My main activity outside of work involves playing improvisational music and physical exercise at a gym or hiking in natural areas, but these daily habits are no longer easy to take place. We frequently spent time with family, especially with children and grandchildren, and those pleasures are curtailed. Attending church was also a common activity that now has to be enjoyed through live-streaming only. Our circle of friends and colleagues included many connections internationally, and now we are uncertain when we could resume travel to places overseas.

5. Did you take advantage of this period to do something that you promised yourself, but you didn't have time to do?

Reading more books than usual in other disciplines.

6. In this isolation with whom do you feel most in tune?

My spouse and one daughter.

7. Where would you like to be now?

Would like to travel more in my state, particularly to jam with other musicians for audiences in a location that isn’t “virtual.”

8. What do you miss most?

Comaraderie with fellow musicians and hanging out with my granddaughters.

9. Did you discover the importance of something that you didn't give any weight to before?

Only difference is one of emphasis --- we feel fortunate compared to many in our

community who have less than we do. At times of such a global crisis, I feel very grateful to be healthy and relatively safe.

10. Do you think there is something that you have rediscovered and that you don’t want to loose after this period?

I would like to remember this feeling of being grateful for simple, but important things. In addition, I want to be reinvigorated to fight racism, prejudice, anti-science bias, and injustice in my community and in the wider world. We are all one race with the same home being our precious planet earth.

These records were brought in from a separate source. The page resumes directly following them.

(* ===== verification/Connections.v ===== *)
(** Connections: the part of [kernel/tcp/src/tcp.c] that is about one connection.

    A connection is passed by value, as it belongs to the thread that handles it;
    its user data is in a context of the store of [Contexts].  The build without
    TLS has no field [ssl]; it is the model with [ssl] null. *)

From Stdlib Require String.
From stdpp Require Import gmap.
From S2P Require Import Prelude Buffer Lists Maps Contexts Sockets.
Import Stdlib.Strings.String.StringSyntax.
#[local] Delimit Scope string_scope with str.

Definition TCP_READ_BUFFER_SIZE : Z := 4096.
Definition TCP_WRITE_BUFFER_SIZE : Z := 4096.
Definition TCP_RECV_CHUNK_SIZE : Z := 1024.

Inductive ak_tcp_error_t : Type :=
| AK_TCP_OK
| AK_TCP_ERR_TIMEOUT
| AK_TCP_ERR_CLOSED
| AK_TCP_ERR_RESET
| AK_TCP_ERR_NETWORK
| AK_TCP_ERR_MEMORY
| AK_TCP_ERR_INVALID
| AK_TCP_ERR_LIMIT
| AK_TCP_ERR_WOULDBLOCK
| AK_TCP_ERR_BUFFER_FULL
| AK_TCP_ERR_QUEUE_FULL
| AK_TCP_ERR_RATE_LIMIT
| AK_TCP_ERR_TLS_INIT
| AK_TCP_ERR_TLS_CERT
| AK_TCP_ERR_TLS_HANDSHAKE.

Definition ak_tcp_error_string (err : ak_tcp_error_t) : String.string :=
  match err with
  | AK_TCP_OK => "Success"
  | AK_TCP_ERR_TIMEOUT => "Operation timed out"
  | AK_TCP_ERR_CLOSED => "Connection closed"
  | AK_TCP_ERR_RESET => "Connection reset by peer"
  | AK_TCP_ERR_NETWORK => "Network error"
  | AK_TCP_ERR_MEMORY => "Memory allocation failed"
  | AK_TCP_ERR_INVALID => "Invalid argument"
  | AK_TCP_ERR_LIMIT => "Limit exceeded"
  | AK_TCP_ERR_WOULDBLOCK => "Operation would block"
  | AK_TCP_ERR_BUFFER_FULL => "Receive buffer full"
  | AK_TCP_ERR_QUEUE_FULL => "Task queue full"
  | AK_TCP_ERR_RATE_LIMIT => "Rate limit exceeded"
  | AK_TCP_ERR_TLS_INIT => "TLS initialization failed"
  | AK_TCP_ERR_TLS_CERT => "TLS certificate error"
  | AK_TCP_ERR_TLS_HANDSHAKE => "TLS handshake failed"
  end%str.

Record ak_tcp_ctx_t := mk_ctx {
  socket_fd : Z;
  remote_ip : list Z;
  remote_port : Z;
  read_buffer : option ak_buffer_t;
  write_buffer : option ak_buffer_t;
  alive : bool;
  metadata : option positive;
  recv_timeout_ms : Z;
  send_timeout_ms : Z;
  buffered_bytes : Z;
  max_recv_buffer_bytes : Z;
  detached : bool;
  ssl : option positive;
}.

Definition with_alive (c : ak_tcp_ctx_t) (b : bool) : ak_tcp_ctx_t :=
  mk_ctx (socket_fd c) (remote_ip c) (remote_port c) (read_buffer c) (write_buffer c) b (metadata c)
    (recv_timeout_ms c) (send_timeout_ms c) (buffered_bytes c) (max_recv_buffer_bytes c) (detached c) (ssl c).

Definition with_socket (c : ak_tcp_ctx_t) (fd : Z) : ak_tcp_ctx_t :=
  mk_ctx fd (remote_ip c) (remote_port c) (read_buffer c) (write_buffer c) (alive c) (metadata c)
    (recv_timeout_ms c) (send_timeout_ms c) (buffered_bytes c) (max_recv_buffer_bytes c) (detached c) (ssl c).

Definition with_ssl (c : ak_tcp_ctx_t) (s : option positive) : ak_tcp_ctx_t :=
  mk_ctx (socket_fd c) (remote_ip c) (remote_port c) (read_buffer c) (write_buffer c) (alive c) (metadata c)
    (recv_timeout_ms c) (send_timeout_ms c) (buffered_bytes c) (max_recv_buffer_bytes c) (detached c) s.

Definition with_detached (c : ak_tcp_ctx_t) (d : bool) : ak_tcp_ctx_t :=
  mk_ctx (socket_fd c) (remote_ip c) (remote_port c) (read_buffer c) (write_buffer c) (alive c) (metadata c)
    (recv_timeout_ms c) (send_timeout_ms c) (buffered_bytes c) (max_recv_buffer_bytes c) d (ssl c).

Definition with_timeouts (c : ak_tcp_ctx_t) (r s : Z) : ak_tcp_ctx_t :=
  mk_ctx (socket_fd c) (remote_ip c) (remote_port c) (read_buffer c) (write_buffer c) (alive c) (metadata c)
    r s (buffered_bytes c) (max_recv_buffer_bytes c) (detached c) (ssl c).

Definition with_buffered (c : ak_tcp_ctx_t) (n : Z) : ak_tcp_ctx_t :=
  mk_ctx (socket_fd c) (remote_ip c) (remote_port c) (read_buffer c) (write_buffer c) (alive c) (metadata c)
    (recv_timeout_ms c) (send_timeout_ms c) n (max_recv_buffer_bytes c) (detached c) (ssl c).

Definition with_max_recv (c : ak_tcp_ctx_t) (n : Z) : ak_tcp_ctx_t :=
  mk_ctx (socket_fd c) (remote_ip c) (remote_port c) (read_buffer c) (write_buffer c) (alive c) (metadata c)
    (recv_timeout_ms c) (send_timeout_ms c) (buffered_bytes c) n (detached c) (ssl c).

Definition sizeof_ak_tcp_ctx_t : Z := 192.

(** The channel data of a connection goes through. *)
Definition channel_of (c : ak_tcp_ctx_t) : channel :=
  match ssl c with
  | Some s => Tls s
  | None => Socket (socket_fd c)
  end.

(** [strstr(s, part) != NULL] *)
Definition contains (s part : String.string) : bool :=
  match String.index 0 part s with
  | Some _ => true
  | None => false
  end.

(** Some bytes of a block. *)
Definition bytes_at (block : list Z) (off len : Z) : outcome (list Z) :=
  if (0 <=? off) && (0 <=? len) && (off + len <=? zlen block)
  then Ret (take (Z.to_nat len) (drop (Z.to_nat off) block))
  else Undef.

Section connections.
Context `{Allocator} `{Sockets}.

Definition ak_tcp_ctx_new (st : Contexts.store) (fd : Z) (ip : option (list Z)) (port : Z)
    (recv_buf_size send_buf_size : Z) : M (option ak_tcp_ctx_t * Contexts.store) :=
  ok ← alloc_obj sizeof_ak_tcp_ctx_t;
  if negb ok then mret (None, st) else
  let ip := match ip with Some ip => take 45 ip | None => [] end in
  read_buffer ← ak_buffer_new (if 0 <? recv_buf_size then recv_buf_size else TCP_READ_BUFFER_SIZE);
  match read_buffer with
  | None => _ ← free_obj; mret (None, st)
  | Some _ =>
      write_buffer ← ak_buffer_new (if 0 <? send_buf_size then send_buf_size else TCP_WRITE_BUFFER_SIZE);
      match write_buffer with
      | None => _ ← ak_buffer_free read_buffer; _ ← free_obj; mret (None, st)
      | Some _ =>
          '(metadata, st) ← ak_context_new st;
          match metadata with
          | None =>
              _ ← ak_buffer_free write_buffer;
              _ ← ak_buffer_free read_buffer;
              _ ← free_obj;
              mret (None, st)
          | Some _ =>
              mret (Some (mk_ctx fd ip port read_buffer write_buffer true metadata 0 0 0 0 false None), st)
          end
      end
  end.

Definition ak_tcp_ctx_free (st : Contexts.store) (ctx : option ak_tcp_ctx_t) (n : net)
    : M (Contexts.store * net) :=
  match ctx with
  | None => mret (st, n)
  | Some c =>
      let n := match ssl c with
               | Some s => ak_tcp_tls_free s (ak_tcp_tls_shutdown s n)
               | None => n
               end in
      let n := if negb (socket_fd c =? AK_INVALID_SOCKET) then ak_tcp_socket_close (socket_fd c) n else n in
      _ ← match read_buffer c with Some _ => ak_buffer_free (read_buffer c) | None => mret () end;
      _ ← match write_buffer c with Some _ => ak_buffer_free (write_buffer c) | None => mret () end;
      st ← match metadata c with Some _ => ak_context_free st (metadata c) | None => mret st end;
      _ ← free_obj;
      mret (st, n)
  end.

Definition ak_tcp_ctx_detach (ctx : option ak_tcp_ctx_t) : option ak_tcp_ctx_t :=
  match ctx with
  | None => None
  | Some c => Some (with_detached c true)
  end.

Definition ak_tcp_ctx_is_detached (ctx : option ak_tcp_ctx_t) : bool :=
  match ctx with
  | None => false
  | Some c => detached c
  end.

Definition ak_tcp_ctx_fd (ctx : option ak_tcp_ctx_t) : Z :=
  match ctx with
  | None => AK_INVALID_SOCKET
  | Some c => socket_fd c
  end.

(** * Sending and receiving *)

Definition ak_tcp_send (ctx : option ak_tcp_ctx_t) (data : option ak_buffer_t) (error : error_ptr) (n : net)
    : outcome (Z * option ak_tcp_ctx_t * error_ptr * net) :=
  match ctx, data with
  | Some c, Some b =>
      if negb (alive c) then Ret (-1, ctx, set_error error "Connection closed"%str, n) else
      let to_send := b_count b in
      loop (S (Z.to_nat to_send)) (λ '(total_sent, error, n),
        if total_sent <? to_send then
          data ← bytes_at (b_data b) total_sent (to_send - total_sent);
          let '(sent, error, n) := channel_send (channel_of c) data error n in
          if sent <? 0 then Ret (inr (-1, ctx, error, n))
          else if sent =? 0 then
            Ret (inr (-1, Some (with_alive c false), set_error error "Connection closed by peer"%str, n))
          else Ret (inl (u64 (total_sent + sent), error, n))
        else Ret (inr (total_sent, ctx, error, n))) (0, error, n)
  | _, _ => Ret (-1, ctx, set_error error "Invalid arguments"%str, n)
  end.

Definition ak_tcp_recv (ctx : option ak_tcp_ctx_t) (buffer : option ak_buffer_t) (max_bytes : Z)
    (error : error_ptr) (n : net) : M (Z * option ak_tcp_ctx_t * option ak_buffer_t * error_ptr * net) :=
  match ctx, buffer with
  | Some c, Some _ =>
      if negb (alive c) then mret (-1, ctx, buffer, set_error error "Connection closed"%str, n) else
      let limit := max_recv_buffer_bytes c in
      let buffered := buffered_bytes c in
      let to_recv := if max_bytes <? TCP_RECV_CHUNK_SIZE then max_bytes else TCP_RECV_CHUNK_SIZE in
      if (0 <? limit) && (limit <=? buffered) then
        mret (-2, ctx, buffer, set_error error "Receive buffer full (backpressure limit)"%str, n)
      else
        let to_recv := if (0 <? limit) && (limit - buffered <? to_recv) then limit - buffered else to_recv in
        let '(received, temp, error, n) := channel_recv (channel_of c) to_recv error n in
        if received <? 0 then mret (-1, ctx, buffer, error, n)
        else if received =? 0 then mret (0, Some (with_alive c false), buffer, error, n)
        else
          '(rc, buffer) ← ak_buffer_copy_to buffer (Some temp) received;
          if negb (rc =? 0) then
            mret (-1, ctx, buffer, set_error error "Buffer allocation failed"%str, n)
          else mret (received, Some (with_buffered c (u64 (buffered + received))), buffer, error, n)
  | _, _ => mret (-1, ctx, buffer, set_error error "Invalid arguments"%str, n)
  end.

(** The connection, updated, and the answer. *)
Definition ak_tcp_is_alive (ctx : option ak_tcp_ctx_t) (n : net) : bool * option ak_tcp_ctx_t * net :=
  match ctx with
  | None => (false, ctx, n)
  | Some c =>
      if negb (alive c) || (socket_fd c =? AK_INVALID_SOCKET) then (false, ctx, n) else
      let '(closed, n) := ak_tcp_socket_peer_closed (socket_fd c) n in
      if closed : bool then (false, Some (with_alive c false), n) else (true, ctx, n)
  end.

(** The index from [i] on at which [delim] is found in the first [count] bytes. *)
Definition find_delim (data delim : list Z) (count : Z) : outcome (option Z) :=
  let delim_len := zlen delim in
  if negb (delim_len <=? count) then Ret None else
  loop (S (S (Z.to_nat count))) (λ i,
    if i <=? count - delim_len then
      d ← memcmp (drop (Z.to_nat i) data) delim (length delim);
      if d =? 0 then Ret (inr (Some i)) else Ret (inl (u64 (i + 1)))
    else Ret (inr None)) 0.

(** The number of bytes to ask for. *)
Definition bytes_to_read (max_bytes count limit buffered : Z) : Z :=
  let to_read := TCP_RECV_CHUNK_SIZE in
  let to_read :=
    if (0 <? max_bytes) && (max_bytes <? u64 (count + to_read)) then
      let to_read := max_bytes - count in if to_read =? 0 then 1 else to_read
    else to_read in
  if (0 <? limit) && (limit - buffered <? to_read) then limit - buffered else to_read.

(** What a turn of the loop of [ak_tcp_recv_until] ends it with: an answer, or the
    end of the loop. *)
Definition recv_result : Type := option ak_buffer_t * option ak_tcp_ctx_t * error_ptr * net.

11. What will change next? What would you like to bring with you when this experience will be over? What would you like not to forget?

I never want to forget how politicians who are ignorant about science refused to do the correct things which have resulted in hundreds of thousands of unnecessary deaths, if not millions eventually. I also want to remember to do all that I can to help people in the developing world who will still suffer even more when the developing world gets back to “normal” life.

12. How do you perceive change in others? What are the questions you have asked yourself about this situation and that you have never thought about before?

I don’t understand why we have a large group of our society who continue to worship the immoral and disgusting criminal who occupies the White House in our nation’s capital. He lost the popular vote by 3 million in 2016 and could still be elected, according to some analyses, if he will lose by 7 million in our upcoming 2020 election. At a time when the USA should have been one of the leaders in science and medicine which could help all peoples, we have become the epicenter of Covid-19 and are unable to use our power for peace and the general welfare of humanity. We also are not leading to be sure the weakest nations in the developing world have equal access to the required tools to fight this epidemic.